Хэйтем выслушал это, сохраняя абсолютную невозмутимость, однако Шэй — да и Коннор наверняка тоже — не могли не отметить проявившейся краски на скулах и непривычно ускорившейся речи:
— А Братство? Что думает на этот счет Братство?
Коннор довольно долго молчал, опасливо поглядел за окно, а потом внятно и четко произнес:
— Братство ждет, пока магистр Ордена совершит ошибку. Мистер Армитедж прекрасно знает, что стоит ему победить — и он будет почти неуязвим, насколько это вообще возможно. Но пока он не доверяет никому и никогда не выходит в одиночку. Возможно, тебе стоит уехать, отец.
— Нет, — ясно выразил свое мнение мистер Кенуэй. — Если я и уеду, то не теперь. Пока… Пока мне нечего тебе рассказать, Коннор, но определенные справки я навел. Тебе не стоит приходить больше сюда. Ты ведь тоже опасаешься своих же коллег?
Коннор задумался, а потом поморщился, точно так же, как Хэйтем. Но все же невольно прислушался, не ходит ли кто по крыше.
— Я никогда не делал ничего против Братства, — медленно проговорил Коннор. — Сегодня меня пытались расспрашивать о тебе, отец — как ты бы сказал, очень деликатно. Я понимал, что эти ребята, конечно, знают про вас обоих. Я ничего не сказал, но если мне придется объясняться, это будет очень нелегко. Поэтому мне ничего серьезного сегодня и не рассказывали, хоть и восхищались моими успехами в Америке. Нас мало, Орден здесь организован куда лучше. В лондонском Братстве очень разные люди, но у многих политика Британии отняла что-то — близких, деньги, имя. Шэй, если увидишь, что тут становится слишком опасно для вас, увези отца. Обещай… Как я обещал тебе, что уведу «Аквилу» на Гудзоне, даже если буду видеть, что ты погибаешь.
— Мне приходится учитывать мнение великого магистра, — серьезно отозвался Шэй. — Поэтому я не могу дать тебе слова. Но учту. И если все пойдет как-нибудь не так — встретимся в Нью-Йорке.
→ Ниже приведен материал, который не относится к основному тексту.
(** ** A record the auditor passes *)

Inductive record_passes (seg : Z) (r : Record) (a a' : auditor) : Prop :=
| rp_transfer tr : r_Type r = RecordTypeTransfer -> DecodeTransferPayload (r_Payload r) = Ok tr ->
    passes seg tr (maps_of a) (maps_of a') -> au_injected a' = au_injected a ->
    au_pendingCount a' = S (au_pendingCount a) -> record_passes seg r a a'
| rp_account acc : r_Type r = RecordTypeAccount -> DecodeAccountPayload (r_Payload r) = Ok acc ->
    opens acc (au_balances a) (au_balances a') (au_injected a) (au_injected a') ->
    au_transferIDs a' = au_transferIDs a -> au_pending a' = au_pending a ->
    au_pendingCount a' = S (au_pendingCount a) -> record_passes seg r a a'
| rp_checkpoint : r_Type r = RecordTypeCheckpoint -> maps_of a' = maps_of a -> au_injected a' = au_injected a ->
    au_pendingCount a' = S (au_pendingCount a) -> record_passes seg r a a'
| rp_commit : r_Type r = RecordTypeBatchCommit -> maps_of a' = maps_of a -> au_injected a' = au_injected a ->
    au_pendingCount a' = 0%nat -> u32 (Z.of_nat (au_pendingCount a)) = commit_count r -> record_passes seg r a a'.

Lemma audit_rec_quiet a seg r : quiet (audit_rec a (seg, r)) ->
  let a' := audit_rec a (seg, r) in
  quiet a /\ (0 < au_prevLSN a -> au_prevLSN a < r_LSN r) /\ au_prevLSN a' = r_LSN r /\ record_passes seg r a a'.
Proof.
  unfold audit_rec, audit_record. cbn [fst snd]. set (a0 := on_rep count_Record a).
  set (a1 := set_prevLSN (r_LSN r) _).
  assert (H1 : quiet a1 -> quiet a /\ (0 < au_prevLSN a -> au_prevLSN a < r_LSN r) /\ maps_of a1 = maps_of a
    /\ au_injected a1 = au_injected a /\ au_pendingCount a1 = au_pendingCount a).
  { unfold a1. destruct ((0 <? au_prevLSN a0) && (r_LSN r <=? au_prevLSN a0)) eqn:E.
    - by intros Hq%violate_loud.
    - intros Hq. split_and!; try done. cbn in E. lia. }
  assert (HL : au_prevLSN a1 = r_LSN r) by done. clearbody a1.
  destruct (Z.eqb_spec (r_Type r) 1) as [Et|]; [|destruct (Z.eqb_spec (r_Type r) 2) as [Et|];
    [|destruct (Z.eqb_spec (r_Type r) 4) as [Et|]; [|destruct (Z.eqb_spec (r_Type r) 3) as [Et|];
      [|by intros ?%violate_loud]]]]; intros Hq.
  - apply audit_transfer_quiet in Hq as (Hq & (Hi & Hl & Hc) & tr & Hd & P).
    destruct (H1 Hq) as (? & ? & Em & Ei & Ec). split_and!; [done..|by rewrite Hl|].
    rewrite Em in P. by apply (rp_transfer _ _ _ _ tr); rewrite ?Hi, ?Hc, ?Ec.
  - apply audit_account_quiet in Hq as (Hq & Hl & Hc & HT & HP & acc & Hd & Ho).
    destruct (H1 Hq) as (? & ? & Em & Ei & Ec). injection Em as EB ET EP. split_and!; [done..|by rewrite Hl|].
    rewrite EB, Ei in Ho. by apply (rp_account _ _ _ _ acc); rewrite ?HT, ?HP, ?Hc, ?Ec.
  - apply audit_commit_quiet in Hq as (Hq & Hl & Hc & Hm & Hi & Hu).
    destruct (H1 Hq) as (? & ? & Em & Ei & Ec). split_and!; [done..|by rewrite Hl|].
    apply rp_commit; rewrite ?Hm, ?Hi; try done. by rewrite <- Ec.
  - change (quiet a1) in Hq. destruct (H1 Hq) as (? & ? & Em & Ei & Ec). split_and!; try done.
    apply rp_checkpoint; try done. cbn. by rewrite Ec.
Qed.

(** ** What holds of every log that passes *)

(** Sequence numbers grow, after any zeros at the start. *)
Definition lsns_grow (rs : list Record) : Prop := forall i j r r', (i < j)%nat -> rs !! i = Some r -> rs !! j = Some r' ->
  0 < r_LSN r -> r_LSN r < r_LSN r'.

(** A batch and the marker that counts it. *)
Abbreviation batch := (list Record * Record)%type.
Definition batch_list (b : batch) : list Record := b.1 ++ [b.2].
Definition closed_by (b : batch) : Prop :=
  Forall not_commit b.1 /\ r_Type b.2 = RecordTypeBatchCommit /\ commit_count b.2 = u32 (Z.of_nat (length b.1)).

Definition decodes (r : Record) : Prop :=
  match r_Type r with
  | 1 => exists t, DecodeTransferPayload (r_Payload r) = Ok t
  | 2 => exists a, DecodeAccountPayload (r_Payload r) = Ok a
  | _ => r_Type r = RecordTypeCheckpoint \/ r_Type r = RecordTypeBatchCommit
  end.

(** The IDs of the records that are new transfers or holds. *)
Definition new_id (r : Record) : list ID :=
  if r_Type r =? RecordTypeTransfer then
    match DecodeTransferPayload (r_Payload r) with
    | Ok t => if isPost t || isVoid t then [] else [t_ID t]
    | Err _ => []
    end
  else [].
Definition new_ids (rs : list Record) : list ID := concat (new_id <$> rs).

Record passed (rs : list Record) (a : auditor) : Prop := {
  pa_lsn : lsns_grow rs;
  pa_prev : Forall (fun r => 0 < r_LSN r -> r_LSN r <= au_prevLSN a) rs;
  pa_batches : exists bs rest, rs = concat (batch_list <$> bs) ++ rest /\ Forall closed_by bs
    /\ Forall not_commit rest /\ length rest = au_pendingCount a;
  pa_decodes : Forall decodes rs;
  pa_ids : NoDup (new_ids rs);
  pa_known : forall id, id ∈ new_ids rs -> is_Some (au_transferIDs a !! id) }.

Lemma lsns_grow_snoc rs r prev : lsns_grow rs -> Forall (fun r => 0 < r_LSN r -> r_LSN r <= prev) rs ->
  (0 < prev -> prev < r_LSN r) -> lsns_grow (rs ++ [r]).
Proof.
  intros Hg Hf Hr i j x y Hij Hi Hj Hx. pose proof (lookup_lt_Some _ _ _ Hj) as Hl. rewrite length_app in Hl. cbn in Hl.
  rewrite lookup_app_l in Hi by lia. apply lookup_app_Some in Hj as [Hj|[Hge Hj]]; [exact (Hg _ _ _ _ Hij Hi Hj Hx)|].
  apply list_lookup_singleton_Some in Hj as [_ <-]. rewrite Forall_lookup in Hf. specialize (Hf i x Hi Hx). lia.
Qed.

Lemma new_ids_snoc rs r : new_ids (rs ++ [r]) = new_ids rs ++ new_id r.
Proof. unfold new_ids. rewrite fmap_app, concat_app. cbn. by rewrite app_nil_r. Qed.

(** One more batch record, or the marker that closes the open ones. *)
Lemma batches_snoc rs r n : r_Type r <> RecordTypeBatchCommit ->
  (exists bs rest, rs = concat (batch_list <$> bs) ++ rest /\ Forall closed_by bs
    /\ Forall not_commit rest /\ length rest = n) ->
  exists bs rest, rs ++ [r] = concat (batch_list <$> bs) ++ rest /\ Forall closed_by bs
    /\ Forall not_commit rest /\ length rest = S n.
Proof.
  intros Hr (bs & rest & -> & Hb & Hc & Hl). exists bs, (rest ++ [r]). rewrite <- app_assoc. split_and!; try done.
  - apply Forall_app. split; [done|]. by constructor.
  - rewrite length_app. cbn. lia.
Qed.

(** A record that is not a new transfer adds no ID. *)
Lemma not_new r : r_Type r <> RecordTypeTransfer -> new_id r = [].
Proof. intros H. unfold new_id. by rewrite (proj2 (Z.eqb_neq _ _)). Qed.

Lemma passes_ids seg tr B T P B' T' P' : passes seg tr (B, T, P) (B', T', P') ->
  (isPost tr || isVoid tr = true /\ T' = T)
  \/ (isPost tr || isVoid tr = false /\ T !! t_ID tr = None /\ T' = <[t_ID tr := seg]> T).
Proof.
  inversion 1; subst; [left|left|right|right];
    repeat match goal with H : isPost _ = _ |- _ => rewrite H | H : isVoid _ = _ |- _ => rewrite H end; by split_and!.
Qed.

Lemma record_passes_batches seg r a a' rs : record_passes seg r a a' ->
  (exists bs rest, rs = concat (batch_list <$> bs) ++ rest /\ Forall closed_by bs
    /\ Forall not_commit rest /\ length rest = au_pendingCount a) ->
  exists bs rest, rs ++ [r] = concat (batch_list <$> bs) ++ rest /\ Forall closed_by bs
    /\ Forall not_commit rest /\ length rest = au_pendingCount a'.
Proof.
  intros [tr Et _ _ _ Hn|acc Et _ _ _ _ Hn|Et _ _ Hn|Et _ _ Hn Hc] H;
    [rewrite Hn; apply batches_snoc; [by rewrite Et|done]..|].
  destruct H as (bs & rest & -> & Hb & Hr & Hl). exists (bs ++ [(rest, r)]), []. rewrite Hn. split_and!; try done.
  - rewrite fmap_app, concat_app. cbn. by rewrite !app_nil_r, app_assoc.
  - apply Forall_app. split; [done|]. constructor; [|done]. split_and!; try done. cbn. by rewrite Hl, Hc.
Qed.

Lemma record_passes_ids seg r a a' : record_passes seg r a a' ->
  decodes r /\ (forall id, id ∈ new_id r -> au_transferIDs a !! id = None) /\ NoDup (new_id r)
  /\ forall id, is_Some (au_transferIDs a !! id) \/ id ∈ new_id r -> is_Some (au_transferIDs a' !! id).
Proof.
  assert (Hno : new_id r = [] -> au_transferIDs a' = au_transferIDs a ->
    (forall id, id ∈ new_id r -> au_transferIDs a !! id = None) /\ NoDup (new_id r)
    /\ forall id, is_Some (au_transferIDs a !! id) \/ id ∈ new_id r -> is_Some (au_transferIDs a' !! id)).
  { intros -> ->. split_and!; [by intros ? ?%not_elem_of_nil|constructor|].
    intros id [?|?%not_elem_of_nil]; done. }
  intros [tr Et Hd P _ _|acc Et Hd _ HT _ _|Et Hm _ _|Et Hm _ _ _].
  - split; [unfold decodes; rewrite Et; by exists tr|]. apply passes_ids in P.
    assert (En : new_id r = if isPost tr || isVoid tr then [] else [t_ID tr]) by (unfold new_id; by rewrite Et, Hd).
    destruct P as [[E HT]|(E & HN & HT)]; rewrite E in En; [by apply Hno|]. rewrite En.
    split_and!; [by intros id ->%list_elem_of_singleton|apply NoDup_singleton|].
    intros id H. rewrite HT. destruct (decide (t_ID tr = id)) as [->|Hne]; [by rewrite lookup_insert_eq|].
    rewrite lookup_insert_ne by done. destruct H as [?|H%list_elem_of_singleton]; [done|congruence].
  - split; [unfold decodes; rewrite Et; by exists acc|]. apply Hno; [apply not_new; by rewrite Et|done].
  - split; [unfold decodes; rewrite Et; by left|]. apply Hno; [apply not_new; by rewrite Et|by injection Hm].
  - split; [unfold decodes; rewrite Et; by right|]. apply Hno; [apply not_new; by rewrite Et|by injection Hm].
Qed.

Lemma passed_snoc rs seg r a : passed rs a -> quiet (audit_rec a (seg, r)) -> passed (rs ++ [r]) (audit_rec a (seg, r)).
Proof.
  intros [Hg Hp Hb Hd Hn Hk] Hq. apply audit_rec_quiet in Hq as (_ & Hl & Hprev & P).
  destruct (record_passes_ids _ _ _ _ P) as (Hdr & Hfree & Hnr & Hkr). constructor.
  - by eapply lsns_grow_snoc.
  - rewrite Hprev. apply Forall_app. split; [|by constructor].
    eapply Forall_impl; [exact Hp|]. cbn. intros x Hx ?. specialize (Hx ltac:(done)). lia.
  - by eapply record_passes_batches.
  - apply Forall_app. split; [done|]. by constructor.
  - rewrite new_ids_snoc. apply NoDup_app. split_and!; try done.
    intros id H1 H2. destruct (Hk id H1). rewrite (Hfree id H2) in *. done.
  - rewrite new_ids_snoc. intros id [H|H]%elem_of_app; apply Hkr; auto.
Qed.

Lemma passed_audits l : forall rs a, passed rs a -> quiet (audits a l) -> passed (rs ++ l.*2) (audits a l).
Proof.
  induction l as [|[seg r] l IH] using rev_ind; intros rs a Hp; [by rewrite app_nil_r|].
  rewrite audits_app. cbn [audits foldl]. intros Hq. pose proof Hq as Hq0. apply audit_rec_quiet in Hq0 as [Hq0 _].
  rewrite fmap_app, app_assoc. apply passed_snoc; [by apply IH|done].
Qed.

(** ** Bytes that pass *)

Lemma audit_frames_mono fuel : forall seg data off a, quiet (audit_frames fuel seg data off a) -> quiet a.
Proof.
  induction fuel as [|fuel IH]; intros seg data off a; [done|]. cbn [audit_frames].
  destruct (_ <=? _)%nat; [|done]. destruct (_ <? _)%nat; [by intros Hq%violate_loud|].
  destruct (_ =? _); intros Hq%IH.
  - by apply (audit_rec_quiet a seg (mkRecord _ _ _)) in Hq as [? _].
  - by apply violate_loud in Hq.
Qed.

Lemma slice_take {A} lo hi n (l : list A) : (hi <= n)%nat -> slice lo hi (take n l) = slice lo hi l.
Proof.
  intros H. unfold slice. destruct (decide (lo <= hi)%nat).
  - rewrite skipn_firstn_comm, take_take. f_equal. lia.
  - by replace (hi - lo)%nat with 0%nat by lia.
Qed.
— Очень мило слышать, как вы договариваетесь, не спрашивая меня, — язвительно процедил мистер Кенуэй и, не дав никому слова вставить, продолжил. — Коннор, если тебе нужно будет что-то мне передать, отправь сюда посыльного. Как мне найти тебя, если ты будешь нужен?
— Братство предлагало мне убежище, но я предпочел сам, — неуверенно произнес Коннор. — Снял какие-то меблированные комнаты на Ганновер-стрит. Ой, то есть на Ганновер-сквер. Звучит красиво, но на самом деле это две комнатушки под самой крышей. Оттуда прекрасный вид, но на окна постоянно гадят птицы. И галдят. И чем-то громыхают на крыше, не понимаю, чем.
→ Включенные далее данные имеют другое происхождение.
(* ===== verification/Rest.v ===== *)
(** * The REST service (internal/api/rest.go)

    A request is its method, path, the header and query values the handlers
    read, and what encoding/json makes of its body for the type a handler
    decodes into: nothing when that fails.  A response is its status and its
    payload; the text of an error is left out, except for the error an item of a
    batch carries.  The mux redirects a path that is not clean: paths here are. *)

From S2P Require Import Prelude Core Uint128 Balance Engine Checkpoint Requests Text Sha256 Api.

(** ** Requests *)

Record createAccountReq := mkCreateAccountReq {
  qa_ID : gostring;
  qa_Currency : gostring;
  qa_InitialCredits : gostring;
  qa_Ledger : Z;
  qa_Code : Z;   (* uint16 *)
  qa_UserData128 : gostring;
  qa_Flags : Z }.

Record createTransferReq := mkCreateTransferReq {
  qt_ID : gostring;
  qt_DebitAccountID : gostring;
  qt_CreditAccountID : gostring;
  qt_Amount : gostring;
  qt_IdempotencyKey : gostring;
  qt_Flags : Z;
  qt_Timeout : Z;
  qt_Ledger : Z;
  qt_Code : Z;   (* uint16 *)
  qt_UserData128 : gostring }.

Inductive Body : Type :=
| BodyInvalid
| BodyAccount (req : createAccountReq)
| BodyTransfer (req : createTransferReq)
| BodyTransfers (reqs : list createTransferReq)
| BodyAccounts (reqs : list createAccountReq).

Inductive Method : Type := MethodGet | MethodPost | MethodOther.
#[export] Instance Method_eq_dec : EqDecision Method.
Proof. solve_decision. Defined.

(** Header and query values are empty when absent. *)
Record HTTPRequest := mkHTTPRequest {
  hr_Method : Method;
  hr_Path : gostring;
  hr_IdempotencyKey : gostring;
  hr_after : gostring;
  hr_limit : gostring;
  hr_Body : Body }.

(** ** Responses *)

Record accountResp := mkAccountResp {
  ra_ID : gostring;
  ra_Currency : gostring;
  ra_PostedDebits : gostring;
  ra_PostedCredits : gostring;
  ra_PendingDebits : gostring;
  ra_PendingCredits : gostring;
  ra_Balance : gostring;
  ra_AvailableBalance : gostring;
  ra_Ledger : Z;
  ra_Code : Z;
  ra_UserData128 : gostring;
  ra_Flags : Z }.

Record transferResp := mkTransferResp {
  rt_ID : gostring;
  rt_DebitAccountID : gostring;
  rt_CreditAccountID : gostring;
  rt_Amount : gostring;
  rt_IdempotencyKey : gostring;
  rt_Flags : Z;
  rt_Timeout : Z;
  rt_CreatedAt : Z;
  rt_Ledger : Z;
  rt_Code : Z;
  rt_UserData128 : gostring }.

Record transferResultJSON := mkTransferResult {
  tr_Index : nat; tr_OK : bool; tr_Transfer : option transferResp; tr_Error : option error }.
Record accountResultJSON := mkAccountResult {
  ar_Index : nat; ar_OK : bool; ar_Account : option accountResp; ar_Error : option error }.

Inductive Payload : Type :=
| PError
| PStatus (s : gostring)
| PAccount (r : accountResp)
| PTransfer (r : transferResp)
| PTransfers (rs : list transferResp)
| PTransferResults (rs : list transferResultJSON)
| PAccountResults (rs : list accountResultJSON).

(** net/http status codes. *)
Definition StatusOK : Z := 200.
Definition StatusCreated : Z := 201.
Definition StatusBadRequest : Z := 400.
Definition StatusNotFound : Z := 404.
Definition StatusMethodNotAllowed : Z := 405.
Definition StatusConflict : Z := 409.
Definition StatusUnprocessableEntity : Z := 422.
Definition StatusInternalServerError : Z := 500.
Definition StatusServiceUnavailable : Z := 503.

Abbreviation Response := (Z * Payload)%type.
Definition writeJSON (status : Z) (p : Payload) : Response := (status, p).
Definition writeError (status : Z) : Response := writeJSON status PError.

Definition formatTransferResp (res : Transfer) : transferResp :=
  mkTransferResp (hex_encode (t_ID res)) (hex_encode (t_DebitAccountID res)) (hex_encode (t_CreditAccountID res))
    (Uint128.String (t_Amount res)) (hex_encode (t_IdempotencyKey res)) (t_Flags res) (t_Timeout res)
    (t_Timestamp res) (t_Ledger res) (t_Code res) (formatUserData (t_UserData128 res)).

Definition formatAccountResp (acc : Account) : result accountResp error :=
  bal <-? Balance acc ;;
  avail <-? AvailableBalance acc ;;
  Ok (mkAccountResp (hex_encode (a_ID acc)) (TrimRight_zeros (a_Currency acc))
        (Uint128.String (a_PostedDebits acc)) (Uint128.String (a_PostedCredits acc))
        (Uint128.String (a_PendingDebits acc)) (Uint128.String (a_PendingCredits acc))
        (Uint128.String bal) (Uint128.String avail) (a_Ledger acc) (a_Code acc)
        (formatUserData (a_UserData128 acc)) (a_Flags acc)).

(** ** Conversions *)

Definition user_data (s : gostring) : list byte := if decide (s = []) then zeros 16 else parseUserData s.
(** An absent key stays zero. *)
Definition header_key (s : gostring) : Key := if decide (s = []) then zeros 32 else Sum256 s.

Definition parse_account (req : createAccountReq) : option Account :=
  accID ← parseHexID (qa_ID req);
  let curr := copy_into 4 (qa_Currency req) in
  initialCredits ← (if decide (qa_InitialCredits req = []) then Some zero128
                    else match FromString (qa_InitialCredits req) with Ok ic => Some ic | Err _ => None end);
  Some (mkAccount accID curr (qa_Ledger req) (qa_Code req) (qa_Flags req) (user_data (qa_UserData128 req))
          zero128 initialCredits zero128 zero128).

(** The single endpoint: no amount is 0, and the header's key goes first. *)
Definition parse_single (header : gostring) (req : createTransferReq) : option Transfer :=
  trID ← parseHexID (qt_ID req);
  debitID ← parseHexID (qt_DebitAccountID req);
  creditID ← parseHexID (qt_CreditAccountID req);
  amount ← (if decide (qt_Amount req = []) then Some zero128
            else match FromString (qt_Amount req) with Ok a => Some a | Err _ => None end);
  let idempHeader := if decide (header = []) then qt_IdempotencyKey req else header in
  Some (mkTransfer trID debitID creditID amount (header_key idempHeader) (user_data (qt_UserData128 req)) 0
          (qt_Timeout req) (qt_Ledger req) (qt_Code req) (qt_Flags req)).

Definition parseTransferReq (req : createTransferReq) : option Transfer :=
  trID ← parseHexID (qt_ID req);
  debitID ← parseHexID (qt_DebitAccountID req);
  creditID ← parseHexID (qt_CreditAccountID req);
  amount ← (match FromString (qt_Amount req) with Ok a => Some a | Err _ => None end);
  Some (mkTransfer trID debitID creditID amount (header_key (qt_IdempotencyKey req)) (user_data (qt_UserData128 req)) 0
          (qt_Timeout req) (qt_Ledger req) (qt_Code req) (qt_Flags req)).

(** The status of a failed transfer. *)
Definition transfer_status (err : error) : Z :=
  if errors_Is err ErrNotLeader then StatusServiceUnavailable
  else if errors_Is err ErrZeroAmount || errors_Is err (ErrSelfTransfer (zeros 16)) then StatusBadRequest
  else match err with
       | ErrPendingNotFound _ => StatusNotFound
       | ErrInvalidTransferFlags _ => StatusBadRequest
       | ErrOverTransfer _ _ _ => StatusUnprocessableEntity
       | ErrAccountNotFound _ => StatusNotFound
       | ErrInsufficientFunds _ _ _ => StatusUnprocessableEntity
       | ErrLedgerMismatch _ _ _ => StatusBadRequest
       | ErrLinkedChainFailed _ _ _ => StatusUnprocessableEntity
       | ErrLinkedChainOpen _ _ => StatusBadRequest
       | ErrDuplicateTransferID _ => StatusConflict
       | _ => StatusInternalServerError
       end.

Definition account_status (err : error) : Z :=
  if errors_Is err ErrNotLeader then StatusServiceUnavailable
  else match err with ErrDuplicateAccountID _ => StatusConflict | _ => StatusInternalServerError end.
Definition batch_status (err : error) : Z :=
  if errors_Is err ErrNotLeader then StatusServiceUnavailable else StatusInternalServerError.

(** ** Handlers *)

Definition handleHealthz : Response := writeJSON StatusOK (PStatus (gostr "UP")).

(** [readiness] is the answer of the override, when there is one. *)
Definition handleReadyz (cp : Checkpointer) (readiness : option bool) : Response :=
  let ready := default (Ready cp) readiness in
  if (ready : bool) then writeJSON StatusOK (PStatus (gostr "READY"))
  else writeJSON StatusServiceUnavailable (PStatus (gostr "NOT_READY")).

Definition handleAccounts (r : HTTPRequest) (n : Node) : Node * Response :=
  if negb (bool_decide (hr_Method r = MethodPost)) then (n, writeError StatusMethodNotAllowed)
  else match hr_Body r with
       | BodyAccount req =>
           match parse_account req with
           | None => (n, writeError StatusBadRequest)
           | Some acc =>
               match Requests.CreateAccount acc n with
               | (n, Err err) => (n, writeError (account_status err))
               | (n, Ok created) =>
                   match formatAccountResp created with
                   | Err _ => (n, writeError StatusInternalServerError)
                   | Ok resp => (n, writeJSON StatusCreated (PAccount resp))
                   end
               end
           end
       | _ => (n, writeError StatusBadRequest)
       end.

Definition handleGetAccountTransfers (r : HTTPRequest) (accID : ID) (n : Node) : Response :=
  let afterID := if decide (hr_after r = []) then Some (zeros 16) else parseHexID (hr_after r) in
  match afterID with
  | None => writeError StatusBadRequest
  | Some afterID =>
      let limit := match Atoi (hr_limit r) with
                   | Some l => if 0 <? l then l else 50
                   | None => 50
                   end in
      writeJSON StatusOK (PTransfers (formatTransferResp <$> GetAccountTransfers accID afterID limit n))
  end.

Definition handleGetAccount (r : HTTPRequest) (n : Node) : Response :=
  if negb (bool_decide (hr_Method r = MethodGet)) then writeError StatusMethodNotAllowed
  else
    let idStr := TrimPrefix (gostr "/v1/accounts/") (hr_Path r) in
    if decide (idStr = []) then writeError StatusBadRequest
    else if HasSuffix (gostr "/transfers") idStr then
      match parseHexID (TrimSuffix (gostr "/transfers") idStr) with
      | None => writeError StatusBadRequest
      | Some accID => handleGetAccountTransfers r accID n
      end
    else match parseHexID idStr with
         | None => writeError StatusBadRequest
         | Some accID =>
             match Requests.GetAccount accID n with
             | Err (ErrAccountNotFound _) => writeError StatusNotFound
             | Err _ => writeError StatusInternalServerError
             | Ok acc =>
                 match formatAccountResp acc with
                 | Err _ => writeError StatusInternalServerError
                 | Ok resp => writeJSON StatusOK (PAccount resp)
                 end
             end
         end.

Definition handleGetTransfer (r : HTTPRequest) (n : Node) : Response :=
  if negb (bool_decide (hr_Method r = MethodGet)) then writeError StatusMethodNotAllowed
  else
    let idStr := TrimPrefix (gostr "/v1/transfers/") (hr_Path r) in
    if decide (idStr = []) then writeError StatusBadRequest
    else match parseHexID idStr with
         | None => writeError StatusBadRequest
         | Some trID =>
             match Ledger_GetTransfer trID n with
             | Err (ErrTransferNotFound _) => writeError StatusNotFound
             | Err _ => writeError StatusInternalServerError
             | Ok tr => writeJSON StatusOK (PTransfer (formatTransferResp tr))
             end
         end.

Definition format_account_outcome (i : nat) (o : Account * option error) : accountResultJSON :=
  match o.2 with
  | Some err => mkAccountResult i false None (Some err)
  | None =>
      match formatAccountResp o.1 with
      | Err ferr => mkAccountResult i true None (Some ferr)
      | Ok resp => mkAccountResult i true (Some resp) None
      end
  end.
Definition format_transfer_outcome (i : nat) (o : TransferAck) : transferResultJSON :=
  match ack_Err o with
  | Some err => mkTransferResult i false None (Some err)
  | None => mkTransferResult i true (Some (formatTransferResp (ack_Transfer o))) None
  end.

Definition handleBatchAccounts (r : HTTPRequest) (n : Node) : Node * Response :=
  if negb (bool_decide (hr_Method r = MethodPost)) then (n, writeError StatusMethodNotAllowed)
  else match hr_Body r with
       | BodyAccounts reqs =>
           if (length reqs =? 0)%nat then (n, writeError StatusBadRequest)
           else if MaxAccountBatchSize <? Z.of_nat (length reqs) then (n, writeError StatusBadRequest)
           else match mapM parse_account reqs with
                | None => (n, writeError StatusBadRequest)
                | Some batch =>
                    match Requests.CreateAccounts batch n with
                    | (n, Err err) => (n, writeError (batch_status err))
                    | (n, Ok outcomes) => (n, writeJSON StatusOK (PAccountResults (imap format_account_outcome outcomes)))
                    end
                end
       | _ => (n, writeError StatusBadRequest)
       end.

Section Transfers.
Context (now : Z) (full : bool).

Definition handleCreateTransfer (r : HTTPRequest) (n : Node) : option (Node * Response) :=
  if negb (bool_decide (hr_Method r = MethodPost)) then Some (n, writeError StatusMethodNotAllowed)
  else match hr_Body r with
       | BodyTransfer req =>
           match parse_single (hr_IdempotencyKey r) req with
           | None => Some (n, writeError StatusBadRequest)
           | Some tr =>
               match Requests.CreateTransfer now full tr n with
               | None => None
               | Some (n, Err err) => Some (n, writeError (transfer_status err))
               | Some (n, Ok res) => Some (n, writeJSON StatusCreated (PTransfer (formatTransferResp res)))
               end
           end
       | _ => Some (n, writeError StatusBadRequest)
       end.

Definition handleBatchTransfers (r : HTTPRequest) (n : Node) : option (Node * Response) :=
  if negb (bool_decide (hr_Method r = MethodPost)) then Some (n, writeError StatusMethodNotAllowed)
  else match hr_Body r with
       | BodyTransfers reqs =>
           if (length reqs =? 0)%nat then Some (n, writeError StatusBadRequest)
           else if MaxTransferBatchSize <? Z.of_nat (length reqs) then Some (n, writeError StatusBadRequest)
           else match mapM parseTransferReq reqs with
                | None => Some (n, writeError StatusBadRequest)
                | Some batch =>
                    match Requests.CreateTransfers now batch n with
                    | None => None
                    | Some (n, Err err) => Some (n, writeError (batch_status err))
                    | Some (n, Ok outcomes) =>
                        Some (n, writeJSON StatusOK (PTransferResults (imap format_transfer_outcome outcomes)))
                    end
                end
       | _ => Some (n, writeError StatusBadRequest)
       end.

(** The mux: an exact pattern goes before the subtree it is in. *)
Definition ServeHTTP (cp : Checkpointer) (readiness : option bool) (r : HTTPRequest) (n : Node)
    : option (Node * Response) :=
  let p := hr_Path r in
  if bool_decide (p = gostr "/healthz") then Some (n, handleHealthz)
  else if bool_decide (p = gostr "/readyz") then Some (n, handleReadyz cp readiness)
  else if bool_decide (p = gostr "/v1/accounts") then Some (handleAccounts r n)
  else if bool_decide (p = gostr "/v1/accounts/batch") then Some (handleBatchAccounts r n)
  else if HasPrefix (gostr "/v1/accounts/") p then Some (n, handleGetAccount r n)
  else if bool_decide (p = gostr "/v1/transfers") then handleCreateTransfer r n
  else if bool_decide (p = gostr "/v1/transfers/batch") then handleBatchTransfers r n
  else if HasPrefix (gostr "/v1/transfers/") p then Some (n, handleGetTransfer r n)
  else Some (n, writeError StatusNotFound).
End Transfers.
— С крыши можно прийти и лично, — практично заметил Шэй. — А что за дом?
— А черт его знает, — пожал плечами Коннор. — Я шел, шел… и увидел объявление. Там адрес не указан был, там было написано — «в этом доме». Там прямо под домом — сарай, а на сарае чья-то морда намалевана.
— Найдем, — уверенно заявил Шэй. — Ты только сообщи, если морду закрасят.
— Ты вообще ужинал сегодня? — с неудовольствием осведомился Хэйтем. — Или пьешь натощак?
— Всего разок и отпил! — возмутился Коннор. — В до… В убежище Братства мне предложили перекусить, но я отказался. А до этого днем ел в таверне, тоже не знаю, где. Попросил мяса, а мне принесли… э-э-э… они назвали это chop, котлета. Перемолотое мясо с жилами и жиром. У нас в племени такое шло на приманку для хищников.
— Коннор! — Хэйтем почти простонал. — Не ходи в то, что называется «chop». Более приличные заведения называются «бифштексными». А еще лучше — ищи нормальные таверны и требуй «чистую комнату». Тебя проводят в отдельный кабинет, где можно будет поесть без свидетелей и с чистой посуды.
— Зачем все это? — это был не вопрос, Коннор недовольно засопел. — В Америке все понятнее. А тут котлеты какие-то, чистые комнаты…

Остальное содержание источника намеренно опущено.